Il progetto del poema maturò nel clima ideologico e culturale che fa da sfondo alle Odi di contenuto civile: entusiasmo per le idee illuministiche, disponibilità a collaborare con le autorità per una riforma illuminata della società lombarda, volontà di correggere i costumi dell'aristocrazia per richiamarla ai suoi doveri di classe dirigente. Con questo spirito, Giuseppe Parini pubblica le prime due parti del poema, il Mattino (1763) ed il Mezzogiorno (1765), alle quali avrebbe dovuto seguirne un'altra intitolata la Sera; quest'ultima non fu terminata e fu sdoppiata negli anni successivi in due parti, il Vespro e la Notte, alle quali Parini lavorò sino al 1795, senza riuscire a portarle a termine; nel frattempo continuava a correggere e rielaborare le prime due parti.

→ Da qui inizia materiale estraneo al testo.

(** Lines 33-55 (and again 136-157): get or create the project's
    "Unassigned" room, then create or bump the ItemRoom row in it. *)
Definition place_in_unassigned (p : Z) (item : Items) (d : DB) : result DB :=
  rc <- objects_get_or_create room_id (is_unassigned p)
          (fun k => mkRoom k p "Unassigned" "Auto-created unassigned room")
          (rooms d) ;;
  let '(unassigned_room, _, rs) := rc in
  let rs := objects_save room_id unassigned_room rs in
  ic <- objects_get_or_create ir_id
          (fun ir => (ir_item_id ir =? item_id item)
                     && (ir_room_id ir =? room_id unassigned_room))
          (fun k => mkItemRoom k (item_id item) (room_id unassigned_room) 0 0 0)
          (item_rooms d) ;;
  let '(item_room, created, irs) := ic in
  let item_room :=
    if negb created
    then mkItemRoom (ir_id item_room) (ir_item_id item_room)
           (ir_room_id item_room) (item_quantity item_room + 1)
           (item_quantity_holder item_room + 1) (all_reserved item_room + 1)
    else mkItemRoom (ir_id item_room) (ir_item_id item_room)
           (ir_room_id item_room) 1 1 1 in
  Ok (set_item_rooms (objects_save ir_id item_room irs) (set_rooms rs d)).

Section Checkout.
(** Column defaults of a new ItemProject row (declared with the models). *)
Variable default_checked_out_quantity : Z.
Variable default_checked_out_quantity_holder : Z.
(** Whether the audit-log sink fails for a unit. *)
Variable log_fails : ItemsU -> bool.
(** Whether the mail transport fails for a message. *)
Variable send_fails : EmailMessage -> bool.
(** [config("EMAIL_HOST_USER")]. *)
Variable EMAIL_HOST_USER : string.
(** The helper that refreshes an item's aggregate quantities at the end of
    the batch (defined outside the two views). *)
Variable update_item_quantities : Z -> Z -> DB -> result DB.

(** Lines 58-63 and 87-97: get or create the ItemProject row and set its
    [reserved_quantity] to the sum over the project's ItemRoom rows. *)
Definition sync_item_project (item p : Z) (d : DB) : result DB :=
  c <- objects_get_or_create ip_id
         (fun ip => (ip_item_id ip =? item) && (ip_project_id ip =? p))
         (fun k => mkItemProject k item p 0 default_checked_out_quantity
                                 default_checked_out_quantity_holder)
         (item_projects d) ;;
  let '(ip, _, ips) := c in
  let ip := mkItemProject (ip_id ip) (ip_item_id ip) (ip_project_id ip)
              (sum_quantity (item_rooms_of d item p))
              (checked_out_quantity ip) (checked_out_quantity_holder ip) in
  Ok (set_item_projects (objects_save ip_id ip ips) d).

(** Lines 70-97: back out the counts of the project the unit was
    reserved on.  The row is looked up by [item_u.item_id], which is
    [item.item_id]: the item was read by that key. *)
Definition back_out_previous (item : Items) (q : Z) (d : DB) : result DB :=
  match objects_first
          (fun ir => (ir_item_id ir =? item_id item)
                     && in_project (rooms d) q ir)
          (item_rooms d) with
  | Some previous_item_room =>
      let previous_item_room :=
        mkItemRoom (ir_id previous_item_room) (ir_item_id previous_item_room)
          (ir_room_id previous_item_room)
          (item_quantity previous_item_room - 1)
          (item_quantity_holder previous_item_room - 1)
          (all_reserved previous_item_room - 1) in
      let d :=
        if item_quantity previous_item_room <? 1
        then set_item_rooms
               (objects_delete ir_id previous_item_room (item_rooms d)) d
        else set_item_rooms
               (objects_save ir_id previous_item_room (item_rooms d)) d in
      room <- objects_get
                (fun r => room_id r =? ir_room_id previous_item_room)
                (rooms d) ;;
      prev_project <- objects_get
                        (fun p => project_id p =? room_project_id room)
                        (projects d) ;;
      sync_item_project (item_id item) (project_id prev_project) d
  | None => Ok d
  end.

(** Lines 108-117: bump the sku's entry, or append a new one. *)
Fixpoint track_item (sku_num : string) (its : list StolenItem)
  : list StolenItem :=
  match its with
  | [] => [mkStolenItem sku_num 1]
  | item_dict :: rest =>
      if (si_sku_num item_dict =? sku_num)%string
      then mkStolenItem (si_sku_num item_dict) (si_quantity item_dict + 1)
           :: rest
      else item_dict :: track_item sku_num rest
  end.

(** Lines 102-125: find the losing project's entry, or append a new one. *)
Fixpoint track_stolen (q : Z) (sku_num : string) (sps : list StolenProject)
  : list StolenProject :=
  match sps with
  | [] => [mkStolenProject q [mkStolenItem sku_num 1]]
  | project_info :: rest =>
      if sp_project_id project_info =? q
      then mkStolenProject (sp_project_id project_info)
             (track_item sku_num (sp_items project_info)) :: rest
      else project_info :: track_stolen q sku_num rest
  end.

(** Modelled from the spec: [create_item_log] is defined outside the two
    views; it records an audit entry (action code, unit, project) and may
    fail. *)
Definition create_item_log (action : string) (item_u : ItemsU)
           (project : Project) (d : DB) : result DB :=
  if log_fails item_u then Raise TypeError
  else Ok (set_item_logs
             (item_logs d
              ++ [mkItemLog action (item_u_id item_u) (project_id project)])
             d).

Si possono quindi distinguere due versioni del poema di Parini, corrispondenti a due momenti storici e psicologici differenti: la redazione originaria del Mattino e del Mezzogiorno, e la seconda stesura dei due poemetti più il Vespro e i frammenti della Notte, non pubblicata dall'autore lombardo. Dopo la morte di Parini, gli studiosi si sono cimentati nel difficile compito di stabilire un testo definitivo che fosse il più possibile vicino alle intenzioni del poeta: le ultime acquisizioni della critica hanno portato a considerare la versione iniziale de Il Giorno e la sua rielaborazione successiva, entrambe rimaste incompiute, come due progetti letterari distinti e relativamente autonomi.